Several years ago, I decided that I needed to pay more attention to how I was navigating through life. My long-time friend Leo Bauman visited me in 2015 and converted me to the benefits of weight loss. He had recently taken off quite a bit of weight through exercise and a better diet.
His missionary work did not fall on unplowed ground. I had been considering dropping a few pounds. Not only because I feel better when I weigh less, but also to deal with two conditions that are easily controlled with both diet and exercise.
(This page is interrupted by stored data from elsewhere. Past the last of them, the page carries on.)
(** * inspectvendor: the import-graph builder and its renderers (dag.go)

    A shallow embedding of [dag.go]: the matcher, the worklist traversal
    ([Scan], [addPkg], [skip]), the four renderers ([WriteText],
    [WriteFlat], [WriteDot], [ShowGraph]) and the command [doDAG] from the
    point where its flags are parsed.  The module [Vendor] embeds the
    vendor-manifest tool of [main.go].

    Go maps are stdpp [gmap]s, the [Std] set a [gset], slices are lists and
    Go strings are [string]s (compared bytewise).  What the program obtains
    from outside (go/build, regexp, os/exec, the temp-file name) is gathered
    in the class [Host]. *)

From Stdlib Require Import ZArith Ascii.
From stdpp Require Import gmap strings sorting pretty.

Local Open Scope Z_scope.

(** ** The pieces of Go's [strings], [sort] and [fmt] that dag.go uses *)

Module GoStrings.

(** [strings.HasPrefix(s, prefix)] *)
Definition HasPrefix (s pre : string) : bool := String.prefix pre s.

(** [strings.Index(s, substr)]: the byte offset of the first occurrence of
    [substr] in [s], or [-1]. *)
Fixpoint Index (s substr : string) : Z :=
  match s with
  | EmptyString => if String.prefix substr EmptyString then 0 else -1
  | String _ s' =>
      if String.prefix substr s then 0
      else let r := Index s' substr in
           if r <? 0 then -1 else 1 + r
  end.

(** [strings.Contains(s, substr)] *)
Definition Contains (s substr : string) : bool := 0 <=? Index s substr.

(** The slice expression [s[n:]]. *)
Fixpoint slice_from (n : nat) (s : string) : string :=
  match n, s with
  | O, _ => s
  | S n', String _ s' => slice_from n' s'
  | S _, EmptyString => EmptyString
  end.

(** [len(s)] as a Go [int]. *)
Definition len (s : string) : Z := Z.of_nat (String.length s).

(** [sort.Strings]: ascending bytewise order.  The order is total and
    antisymmetric, so the outcome does not depend on the algorithm. *)
Definition sort_Strings (l : list string) : list string :=
  merge_sort String.le l.

(** The newline written by the ["\n"] of the format strings. *)
Definition nl : string := String (ascii_of_nat 10) EmptyString.

(** The double quote of [label=\"%s\"]. *)
Definition dq : string := String (ascii_of_nat 34) EmptyString.

(** The verb [%d]. *)
Definition fmt_d (i : Z) : string := pretty i.

(** The verb [%v] on a [[]string]: the elements between brackets, with a
    space between two of them. *)
Fixpoint join_sp (l : list string) : string :=
  match l with
  | [] => EmptyString
  | [x] => x
  | x :: l' => x +:+ " " +:+ join_sp l'
  end.
Definition fmt_v (l : list string) : string := "[" +:+ join_sp l +:+ "]".

End GoStrings.
Import GoStrings.

(** ** Data *)

(** The fields of [build.Package] that dag.go reads. *)
Record Package := mkPackage {
  ImportPath : string;
  Pkg_Imports : list string;
  Goroot : bool
}.

(** The two results of [build.Import]: a package, or a non-nil error (kept
    as its text, which ends up in the log). *)
Inductive ImportResult :=
| ImportOk (p : Package)
| ImportErr (err : string).

(** [*regexp.Regexp], as far as dag.go uses it. *)
Record Regexp := mkRegexp { MatchString : string → bool }.

(** [type matcher struct { re *regexp.Regexp }]; [None] is the nil pointer. *)
Record matcher := mkMatcher { re : option Regexp }.

Record ImportGraph := mkImportGraph {
  Imports : gmap string (list string);
  ImportPaths : gmap string string;
  Std : gset string;
  srcDir : string;
  includeStd : bool;
  todo : list string;
  added : list string
}.

(** An [io.Writer] handed to a renderer: [os.Stdout], or a [bytes.Buffer]
    (identified by its address). *)
Inductive Writer :=
| Stdout
| Buffer (b : nat).

Global Instance Writer_eq_dec : EqDecision Writer.
Proof. solve_decision. Defined.

(** What the process can change outside the graph: the text on standard
    output, the contents of the byte buffers, the lines given to [log], the
    identifiers handed to [build.Import] so far, and the files that exist. *)
Record World := mkWorld {
  stdout : string;
  buffers : gmap nat string;
  logged : list string;
  import_calls : list string;
  files : gset string
}.

(** A Go function either returns or ends the process ([log.Fatalf] exits
    with status 1). *)
Inductive Res (A : Type) :=
| Ret (a : A) (σ : World)
| Exit (code : Z) (σ : World).
Arguments Ret {A} a σ.
Arguments Exit {A} code σ.

Definition M (A : Type) : Type := World → Res A.

Global Instance M_ret : MRet M := λ A a σ, Ret a σ.

Global Instance M_bind : MBind M := λ A B k m σ,
  match m σ with
  | Ret a σ' => k a σ'
  | Exit c σ' => Exit c σ'
  end.

(** A step that only changes the world. *)
Definition lift (f : World → World) : M unit := λ σ, Ret tt (f σ).

(** The world outside the program. *)
Class Host := {
  (** [build.Import(path, srcDir, 0)] *)
  build_Import : string → string → ImportResult;
  (** [regexp.MustCompile]; [None] when the pattern is malformed (a panic) *)
  regexp_Compile : string → option Regexp;
  (** [go list args...]: the lines it prints, or the error of [c.Run()] *)
  go_list : list string → string + list string;
  (** [ioutil.TempFile(dir, prefix)], given the files that exist: the
      error, or the name of the file it creates *)
  ioutil_TempFile : string → string → gset string → string + string;
  (** the error of [c.Run()] for a command, its arguments and its standard
      input; [None] is a nil error *)
  cmd_Run : string → list string → string → option string;
  (** what such a command writes to its standard output while it runs *)
  cmd_Stdout : string → list string → string → string
}.

(** ** World operations *)

Definition set_stdout (s : string) (σ : World) : World :=
  mkWorld s (buffers σ) (logged σ) (import_calls σ) (files σ).
Definition set_buffers (bs : gmap nat string) (σ : World) : World :=
  mkWorld (stdout σ) bs (logged σ) (import_calls σ) (files σ).
Definition set_files (fs : gset string) (σ : World) : World :=
  mkWorld (stdout σ) (buffers σ) (logged σ) (import_calls σ) fs.

(** What has been written to a writer so far (a buffer never written to is
    empty). *)
Definition sink (w : Writer) (σ : World) : string :=
  match w with
  | Stdout => stdout σ
  | Buffer b => default EmptyString (buffers σ !! b)
  end.

(** [fmt.Fprintf(w, ...)] with the formatted text [s]. *)
Definition Fprintf (w : Writer) (s : string) (σ : World) : World :=
  match w with
  | Stdout => set_stdout (stdout σ +:+ s) σ
  | Buffer b => set_buffers (<[b := sink w σ +:+ s]> (buffers σ)) σ
  end.

(** [fmt.Println(p)]: always the process's standard output. *)
Definition Println (p : string) (σ : World) : World :=
  Fprintf Stdout (p +:+ nl) σ.

(** [log.Printf] *)
Definition log_Printf (msg : string) (σ : World) : World :=
  mkWorld (stdout σ) (buffers σ) (logged σ ++ [msg]) (import_calls σ)
    (files σ).

(** [log.Fatalf]: the message, then [os.Exit(1)]. *)
Definition log_Fatalf {A} (msg : string) : M A :=
  λ σ, Exit 1 (log_Printf msg σ).

(** The call [build.Import(pn, dir, 0)] leaves a mark in [import_calls]. *)
Definition note_import (pn : string) (σ : World) : World :=
  mkWorld (stdout σ) (buffers σ) (logged σ) (import_calls σ ++ [pn])
    (files σ).

(** ** The matcher *)

Definition vendor_seg : string := "/vendor/".

Section Program.
Context `{Host}.

Definition newMatcher (p : string) : option matcher :=
  if String.eqb p EmptyString then Some (mkMatcher None)
  else match regexp_Compile p with
       | Some r => Some (mkMatcher (Some r))
       | None => None
       end.

Definition Match (mr : matcher) (pn : string) : bool :=
  match re mr with
  | None => true
  | Some r =>
      let i := Index pn vendor_seg in
      let pn := if 0 <=? i then slice_from (Z.to_nat (i + len vendor_seg)) pn
                else pn in
      MatchString r pn
  end.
Leo starts each of his days with a four-mile walk and then an hour of exercises in the pool. That seemed to be an easy start for me -- at least, the walking. Barra de Navidad's flat topography and light traffic make it a pedestrian utopia. A round-trip on the andador from my house to Highway 200 is exactly four miles.
That lasted for about a week. Bit by bit my daily walk increased until I was covering 15 miles each day. Sometimes, 20.
My diet became almost as obsessive. I threw out all of the snacks in the house to reduce temptation and started eating foods recommended by all sorts of medical organizations -- even though I did not suffer from their pet diseases. Nancy Dardarian over at Countdown to Mexico also recommended that I try intermittent fasting.
I did. And the combination of the intermittent fasting, my restricted list of foods, and my compulsive walking had the exact effect I wanted. I lost over 50 pounds in the matter of three months. And they stayed off for years because I had managed to change what I ate and how I exercised.
Then, one day in December 2018, while cruising off of the Mexico coast, I abandoned the project. I have no idea why. I guess I simply did not care about the goals any more. Or maybe I was tired of people asking me in a whispered voice if I had cancer.
The result was predictable. I started eating what I should not. I stopped walking. The weight came back. My blood pressure spiked. My glucose tests could have passed for maple syrup.
There was no real epiphany that made me see the light. No Leo brandishing the Gospel According to Jason Fung. One morning earlier this year, I decided to return to the method I had customized for myself in 2015. And it has worked. Pounds are off; medical conditions are under control.
Because I have not been weighing myself, I am not certain of my weight loss. (On my last routine, I weighed myself daily.) But I feel better. And that is important. I have also purchased new belts because I ran out of notches on the old ones.
But the best evidence is in the photograph at the top of the essay. On my monthly trips north to Oregon over the past fifteen months, I have stopped at the Columbia Sportswear store in Bend to replenish my wardrobe -- which has taken on a marked outdoorsy look.
I bought a stack of exercise shirts -- some black, some gray -- without paying much attention to the label. Yesterday I did notice. And chuckled. Perhaps, too smugly.
I had purchased nine or ten "Trim Fit" shirts -- what we used to call "Athletic Cut." I know the label because there was a day until the late 1980s when I wore nothing but. Then I edged into "Regular Cut." Before long I was filling the limits of "Corporate Cut." At some point, I started wondering why Haggar did not sell shirts.
It is nice to be back where I once was. The goal now is to stay there -- or to take off a few more pounds.
Mexico is the perfect location to be healthy.